Will Smeed signs white-ball-only contract with Somerset

Smeed, 21, became the first player to hit a century in The Hundred, having already made scores of 97 and 99 for Quetta Gladiators during his first taste of the Pakistan Super League


Will Smeed has signed a white-ball-only contract with Somerset, explaining a need to focus his "attention on the limited-overs format in order to become the very best cricketer I can be".

The 21-year-old has burst onto the scene in the last two years thanks to his performances in the T20 Blast with Somerset, his home county, and then with Birmingham Phoenix.

He became the first player to hit a century in The Hundred, having already made scores of 97 and 99 for Quetta Gladiators during his first taste of the Pakistan Super League.

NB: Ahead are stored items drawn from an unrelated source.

(** ** No deadlock *)

(** The lock the next step of CPU c takes. *)
Definition wants k c : option lock :=
  match cx (cpus k c) with
  | Scan j => Some (ProcLock j)
  | Test _ | Back _ => None
  | In i =>
      match pcs k i with
      | PLock n => Some (ObjLock n)
      | PSleep _ _ S_acquire => Some (ProcLock i)
      | PSleep _ r S_relock => Some (ret_lock r)
      | PWakeup _ j _ | PKill _ j | PFork (F_scan j) | PFork (F_run j _) | PWait (W_scan j _) => Some (ProcLock j)
      | PFork (F_parent _ _) | PExit _ X_wait_lock | PWait W_lock => Some wait_lock
      | PExit _ X_lock | PWait W_killed | PYield Y_lock _ => Some (ProcLock i)
      | _ => None
      end
  end.

(** CPU c spins on a lock that CPU c' holds. *)
Definition waits k c c' : Prop :=
  (exists w, scheduler IGo c k = Stuck w) /\ exists l, wants k c = Some l /\ locks k l = Some c'.

Definition can_step k c : Prop := exists k', scheduler IGo c k = Ret tt k'.

Lemma bind_stuck {A B} (m : M kst A) (f : A -> M kst B) k w :
  bind m f k = Stuck w -> m k = Stuck w \/ exists a k', m k = Ret a k' /\ f a k' = Stuck w.
Proof. unfold bind. destruct (m k) eqn:E; [eauto|done|]. intros [= ->]. by left. Qed.

Lemma acquire_stuck c l k w : acquire c l k = Stuck w -> exists c', locks k l = Some c'.
Proof. unfold acquire, bind, gets. destruct (locks k l) as [c'|]; [eauto|done]. Qed.

Lemma release_stuck c l k w : release c l k <> Stuck w.
Proof. unfold release, bind, gets. by case_decide. Qed.

Lemma sched_stuck c i p k w : sched c i p k <> Stuck w.
Proof. unfold sched, get_proc, bind, gets. cbn beta iota. by repeat case_match. Qed.

Ltac sinv :=
  repeat match goal with
  | H : bind _ _ _ = Stuck _ |- _ => apply bind_stuck in H; destruct H as [H|(? & ? & ? & H)]; tinv
  | H : acquire _ _ _ = Stuck _ |- _ => apply acquire_stuck in H
  | H : release _ _ _ = Stuck _ |- _ => by apply release_stuck in H
  | H : sched _ _ _ _ = Stuck _ |- _ => by apply sched_stuck in H
  | H : return_to _ ?r _ = Stuck _ |- _ => by destruct r
  | H : goto _ _ _ = Stuck _ |- _ => discriminate H
  | H : put_proc _ _ _ = Stuck _ |- _ => discriminate H
  | H : put_cpu _ _ _ = Stuck _ |- _ => discriminate H
  | H : freeproc _ _ = Stuck _ |- _ => discriminate H
  | H : get_proc _ _ = Stuck _ |- _ => discriminate H
  | H : gets _ _ = Stuck _ |- _ => discriminate H
  | H : modify _ _ = Stuck _ |- _ => discriminate H
  | H : panic _ _ = Stuck _ |- _ => discriminate H
  | H : ret _ _ = Stuck _ |- _ => discriminate H
  | H : (if bool_decide _ then _ else _) _ = Stuck _ |- _ => case_bool_decide
  | H : (if ?a <=? ?b then _ else _) _ = Stuck _ |- _ => destruct (Z.leb_spec a b)
  | H : (if ?a =? ?b then _ else _) _ = Stuck _ |- _ => destruct (Z.eqb_spec a b)
  end.

Lemma stuck_waits k c w :
  nextpid k < 2147483647 -> scheduler IGo c k = Stuck w -> exists c' l, wants k c = Some l /\ locks k l = Some c'.
Proof.
  intros Hn. unfold wants, scheduler. rewrite bind_gets. destruct (cx (cpus k c)) as [j|j|j|i]; intros H; try (by sinv; naive_solver).
  unfold thread in H. rewrite !bind_gets in H. destruct (pcs k i) as [a| |n|n|ch r s|ch j r|st e|v|f|n j|y p].
  - done.
  - unfold forkret in H. sinv.
  - sinv. naive_solver.
  - simpl in H. sinv.
  - destruct s; simpl in H; sinv; naive_solver.
  - unfold wakeup in H. sinv. naive_solver.
  - destruct e; simpl in H; unfold reparent in H; sinv; naive_solver.
  - destruct v; simpl in H; unfold killed in H; sinv; naive_solver.
  - destruct f; simpl in H; unfold allocpid in H; sinv; try lia; naive_solver.
  - unfold kill in H. sinv. naive_solver.
  - destruct y; simpl in H; sinv; naive_solver.
Qed.

Lemma step_or_waits k c : safe k -> nextpid k < 2147483647 -> can_step k c \/ exists c', waits k c c'.
Proof.
  intros Hs Hn. destruct (scheduler IGo c k) as [[] k'|msg|w] eqn:E.
  - left. by exists k'.
  - destruct (np_scheduler k c IGo msg Hs E) as [_ [st ?]]. done.
  - right. destruct (stuck_waits k c w Hn E) as (c' & l & H1 & H2). exists c'. split; [by exists w|by exists l].
Qed.

(** The lock order: wait_lock and the locks of other objects before the lock
    of a process, and nothing after that. *)
Lemma wants_order k c l l' : l ∈ cpu_locks k c -> wants k c = Some l' -> (exists j, l' = ProcLock j) /\ (forall j, l <> ProcLock j).
Proof.
  unfold cpu_locks, wants. destruct (cx (cpus k c)) as [j|j|j|i]; [set_solver|done|done|].
  destruct (pcs k i) as [a| |n|n|ch r []|ch j r|st []|[]|[]|n j|[] p]; simpl; try done; try set_solver.
  all: intros Hl [= <-]; split; [by eexists|]; intros j0 ->; try destruct r; set_solver.
Qed.

(** Runs of the machine on given inputs, for examples. *)
Definition exec (xs : list (input * Z)) k : kst :=
  foldl (fun k '(x, c) => match scheduler x c k with Ret _ k' => k' | _ => k end) k xs.

Lemma exec_rtc xs k : Forall (fun y : input * Z => 0 <= snd y < NCPU) xs -> rtc step k (exec xs k).
Proof.
  revert k; induction xs as [|[x c] xs IH]; intros k Hl; [done|]. apply Forall_cons in Hl as [H1 H2]. simpl in *.
  destruct (scheduler x c k) as [[] k'|msg|w] eqn:E; [|by apply IH..]. eapply rtc_l; [|by apply IH]. by apply (step_cpu x c).
Qed.


(** The first process has returned to user space. *)
Definition started : kst := exec (replicate 3 (IGo, 0)) userinit.

Lemma started_reachable : rtc step userinit started.
Proof. apply exec_rtc. by repeat constructor. Qed.




(** C8: at any time a process is executed by at most one CPU, and by
    one exactly if it is RUNNING or in the last steps of exit; that CPU's
    c->proc, which myproc returns, is this process.  A sleeping process is
    parked in sleep with the channel it sleeps on, and a process that is
    UNUSED, USED or RUNNABLE is not executed. *)
Theorem proc_one_cpu k i :
  rtc step userinit k ->
  (forall c, cx (cpus k c) = In i -> cproc (cpus k c) = Some i /\ (state (procs k i) = RUNNING \/ state (procs k i) = ZOMBIE)) /\
  (forall c c', cx (cpus k c) = In i -> cx (cpus k c') = In i -> c = c') /\
  (state (procs k i) = RUNNING -> exists c, cx (cpus k c) = In i) /\
  (state (procs k i) = SLEEPING -> exists r, pcs k i = PSleep (chn (procs k i)) r S_tidy).
Proof.
  intros Hk. apply safe_reachable in Hk as Hs. split; [|split; [|split]].
  - intros c Hc. split; [by apply (a_cproc k Hs); left|]. pose proof (a_on k Hs c i Hc) as Hl. unfold live in Hl.
    destruct (state (procs k i)); by auto.
  - intros c c'. apply (a_uniq k Hs).
  - intros Hr. apply (a_off k Hs). by apply live_running.
  - intros Hr. pose proof (a_st k Hs i) as Hst. unfold st_ok in Hst. by rewrite Hr in Hst.
Qed.

Lemma proc_one_cpu_witness : cx (cpus started 0) = In 0 /\ cproc (cpus started 0) = Some 0.
Proof.
  assert (E : cx (cpus started 0) = In 0) by by vm_compute.
  destruct (proc_one_cpu started 0 started_reachable) as [H _]. split; [done|by apply H].
Defined.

He was rewarded for his obvious promise with a place in an England Lions squad last summer, making his List A debut against South Africa. He is yet to make his first-class debut and it is possible that will never happen.

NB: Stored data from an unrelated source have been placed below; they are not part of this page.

(* ===== verification/Ring.v ===== *)
(** Ring buffers: the bytes of a queue in an array, from an index that only
    grows and wraps around at a multiple of the array's size. *)

From S2P Require Import Prelude.

Definition ring (sz : Z) (d : Z -> Z) (from : Z) (q : list Z) : Prop :=
  forall k b, q !! k = Some b -> d ((from + Z.of_nat k) mod sz) = b.

Section ring.
Context (sz : Z) (Hsz : 0 < sz).

Lemma ring_nil d from : ring sz d from [].
Proof. by intros k b. Qed.

Lemma ring_push d from q c :
  Z.of_nat (length q) < sz -> ring sz d from q ->
  ring sz (upd d ((from + Z.of_nat (length q)) mod sz) c) from (q ++ [c]).
Proof.
  intros Hl H k b Hk. rewrite upd_case. apply lookup_app_Some in Hk as [Hk|[Hk1 Hk2]].
  - pose proof (lookup_lt_Some _ _ _ Hk). rewrite decide_False; [by apply H|]. intros E.
    assert (Hd : (Z.of_nat (length q) - Z.of_nat k) mod sz = 0).
    { replace (Z.of_nat (length q) - Z.of_nat k) with ((from + Z.of_nat (length q)) - (from + Z.of_nat k)) by lia.
      rewrite Zminus_mod, E, Z.sub_diag. by apply Z.mod_0_l; lia. }
    rewrite Z.mod_small in Hd by lia. lia.
  - destruct (k - length q)%nat eqn:E; [|by destruct n]. injection Hk2 as <-. rewrite decide_True; [done|]. f_equal. lia.
Qed.

Lemma ring_head d from c q : ring sz d from (c :: q) -> d (from mod sz) = c.
Proof. intros H. specialize (H 0%nat c eq_refl). by rewrite Z.add_0_r in H. Qed.

Lemma ring_pop d from c q : ring sz d from (c :: q) -> ring sz d (from + 1) q.
Proof. intros H k b Hk. rewrite <- (H (S k) b Hk). f_equal. f_equal. lia. Qed.

Lemma ring_prefix d from q1 q2 : ring sz d from (q1 ++ q2) -> ring sz d from q1.
Proof. intros H k b Hk. apply H. by apply lookup_app_l_Some. Qed.

(** Only the index modulo the size matters. *)
Lemma ring_index d from from' q : from mod sz = from' mod sz -> ring sz d from q -> ring sz d from' q.
Proof.
  intros E H k b Hk. rewrite <- (H k b Hk). f_equal. rewrite <- Zplus_mod_idemp_l, <- E. by rewrite Zplus_mod_idemp_l.
Qed.

(** The last byte. *)
Lemma ring_last d from q c : ring sz d from (q ++ [c]) -> d ((from + Z.of_nat (length q)) mod sz) = c.
Proof. intros H. apply H. by apply list_lookup_middle. Qed.
End ring.

(** The counters of the drivers wrap at a multiple of the size. *)
Lemma wrap32 w n : 0 < n -> (2 ^ 32) mod n = 0 -> u32 w mod n = w mod n.
Proof.
  intros Hn Hd. unfold u32. rewrite (Z.div_mod w (2 ^ 32)) at 2 by lia.
  rewrite (Z.div_mod (2 ^ 32) n) at 2 by lia. rewrite Hd.
  replace ((n * (2 ^ 32 / n) + 0) * (w / 2 ^ 32) + w mod 2 ^ 32) with (w mod 2 ^ 32 + (2 ^ 32 / n * (w / 2 ^ 32)) * n) by ring.
  by rewrite Z_mod_plus_full.
Qed.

"I feel that my game is better suited to white-ball cricket," said Smeed, whose limited-over deal runs until the end of the 2024 season. "After a huge amount of thorough and considered discussions, I feel that I need to solely focus my attention on the limited overs formats in order to become the very best cricketer I can be.

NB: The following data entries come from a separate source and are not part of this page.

(** From the start ([n] = [target]), or from the return of sleep. *)
Definition consoleread (killed user_dst : bool) (target dst n : Z) : M cst outcome :=
  consoleread_loop (Z.to_nat n) killed user_dst target dst n.
End user.

(** ** The line discipline *)

(** The bytes that may be read and the line that is being edited. *)
Definition lines : Type := list Z * list Z.

Definition type_char (ch : Z) (l : lines) : lines :=
  let '(ready, edit) := l in
  if ch =? CTRL_P then l
  else if ch =? CTRL_U then (ready, [])
  else if (ch =? CTRL_H) || (ch =? DEL) then (ready, removelast edit)
  else if (ch =? 0) || (INPUT_BUF_SIZE <=? Z.of_nat (length ready + length edit)) then l
  else
    let ch := if ch =? CR then LF else ch in
    let edit := edit ++ [ch] in
    if (ch =? LF) || (ch =? CTRL_D) || (Z.of_nat (length ready + length edit) =? INPUT_BUF_SIZE)
    then (ready ++ edit, []) else (ready, edit).

Record con_rep (c : cons) (l : lines) : Prop := {
  k_r : 0 <= c_r c < 2 ^ 32;
  k_w : c_w c = u32 (c_r c + Z.of_nat (length (fst l)));
  k_e : c_e c = u32 (c_r c + Z.of_nat (length (fst l) + length (snd l)));
  k_room : Z.of_nat (length (fst l) + length (snd l)) <= INPUT_BUF_SIZE;
  k_data : ring INPUT_BUF_SIZE (c_buf c) (c_r c) (fst l ++ snd l);
  k_edit : LF ∉ snd l
}.

Lemma con_idle c l : con_rep c l -> (c_e c =? c_w c) = bool_decide (snd l = []).
Proof.
  intros [Hr Hw He Hm _ _]. rewrite Hw, He. unfold u32, INPUT_BUF_SIZE in *. case_bool_decide as E.
  - rewrite E. simpl. rewrite Nat.add_0_r. apply Z.eqb_refl.
  - assert (length (snd l) <> 0)%nat by by destruct (snd l). apply Z.eqb_neq. dlia.
Qed.

Lemma con_empty c l : con_rep c l -> (c_r c =? c_w c) = bool_decide (fst l = []).
Proof.
  intros [Hr Hw _ Hm _ _]. rewrite Hw. unfold u32, INPUT_BUF_SIZE in *. case_bool_decide as E.
  - rewrite E. simpl. apply Z.eqb_eq. dlia.
  - assert (length (fst l) <> 0)%nat by by destruct (fst l). apply Z.eqb_neq. dlia.
Qed.

Lemma con_used c l : con_rep c l -> u32 (c_e c - c_r c) = Z.of_nat (length (fst l) + length (snd l)).
Proof. intros [Hr _ He Hm _ _]. rewrite He. unfold u32, INPUT_BUF_SIZE in *. dlia. Qed.

(** The counters and the data after the reader has taken the first byte. *)
Lemma con_take c b ready edit :
  con_rep c (b :: ready, edit) ->
  c_buf c (c_r c mod INPUT_BUF_SIZE) = b /\ con_rep (set_r (u32 (c_r c + 1)) c) (ready, edit).
Proof.
  intros [Hr Hw He Hm Hd Hl]. unfold INPUT_BUF_SIZE in *. simpl in *. split; [by apply ring_head in Hd|].
  split; simpl; try done; try apply u32_range; [rewrite Hw|rewrite He|unfold INPUT_BUF_SIZE in *; lia|]; try (unfold u32; dlia).
  eapply ring_index, ring_pop, Hd. symmetry. by apply wrap32.
Qed.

"I can assure people that this not a decision that I've taken lightly, and I've spoken to a lot of people about it. I want to be the best player that I can be, and to do that I believe that this needs to be my focus.

"I know how much our members love red-ball cricket, but unfortunately I haven't been performing how I would like to in the longer form of the game. The easy option would have been to carry on playing red-ball cricket and try to fit everything in and reach a certain level across all formats, but I want to try to be the best that I can be. To achieve this, I feel that I need to focus on excelling in one format."


Smeed made the first century in The Hundred (Gareth Copley/Getty Images)

He insisted that this doesn't end his red-ball ambitions, adding: "I'm certainly not saying that I'll never play red-ball cricket again. I just feel that this is the right decision for me and Somerset at the current time."

Many more experienced players have made the decision to focus on a single format but none of Smeed's age and inexperience. Tymal Mills was 22 when he decided to focus on T20 cricket, but his decision was fitness-based, related to a congenital back condition. Speaking to The Cricketer in February, Carlos Brathwaite admitted that he felt his white-ball game had diminished for no longer working on his red-ball technique, but Smeed's move is a sign of the speed and trajectory of his rise.

He told The Cricketer at the end of the 2021 summer of his red-ball frustrations, having struggled for runs in second-team cricket, and maintained his determination to force himself into Somerset's County Championship side in a way similar to Tom Banton's rise. For the county's academy, he was never short on runs in the red-ball game.

But his stock has risen immeasurably in the last 12 months through his success – he is due to represent MI Emirates in the upcoming ILT20 and has been retained by Quetta for next year's PSL – and it has been thought ever since his hundred for Birmingham against Southern Brave that this was a possible path for a youngster who has made his name entirely in the shortest format.


Smeed only made his List A debut for England Lions (Ryan Hiscott/Getty Images)

"Will has thought long and hard about this decision and he feels that this is the best option through which he can achieve his goal of reaching the very top of the game," said Andy Hurry, Somerset's director of cricket. "As a club we will continue to do everything we can to ensure that our players fulfil their aspirations, and we therefore support Will in this decision.

"White-ball-only contracts are not new in the game and are not new at Somerset. The game is developing all the time and I sense that we will see more contracts of this type emerging across the world.

"Will is an exceptional talent and has the potential to have an incredibly successful career. At this stage he is not drawing a permanent line under his red-ball future, and this is currently the best way forward for both Will and the club."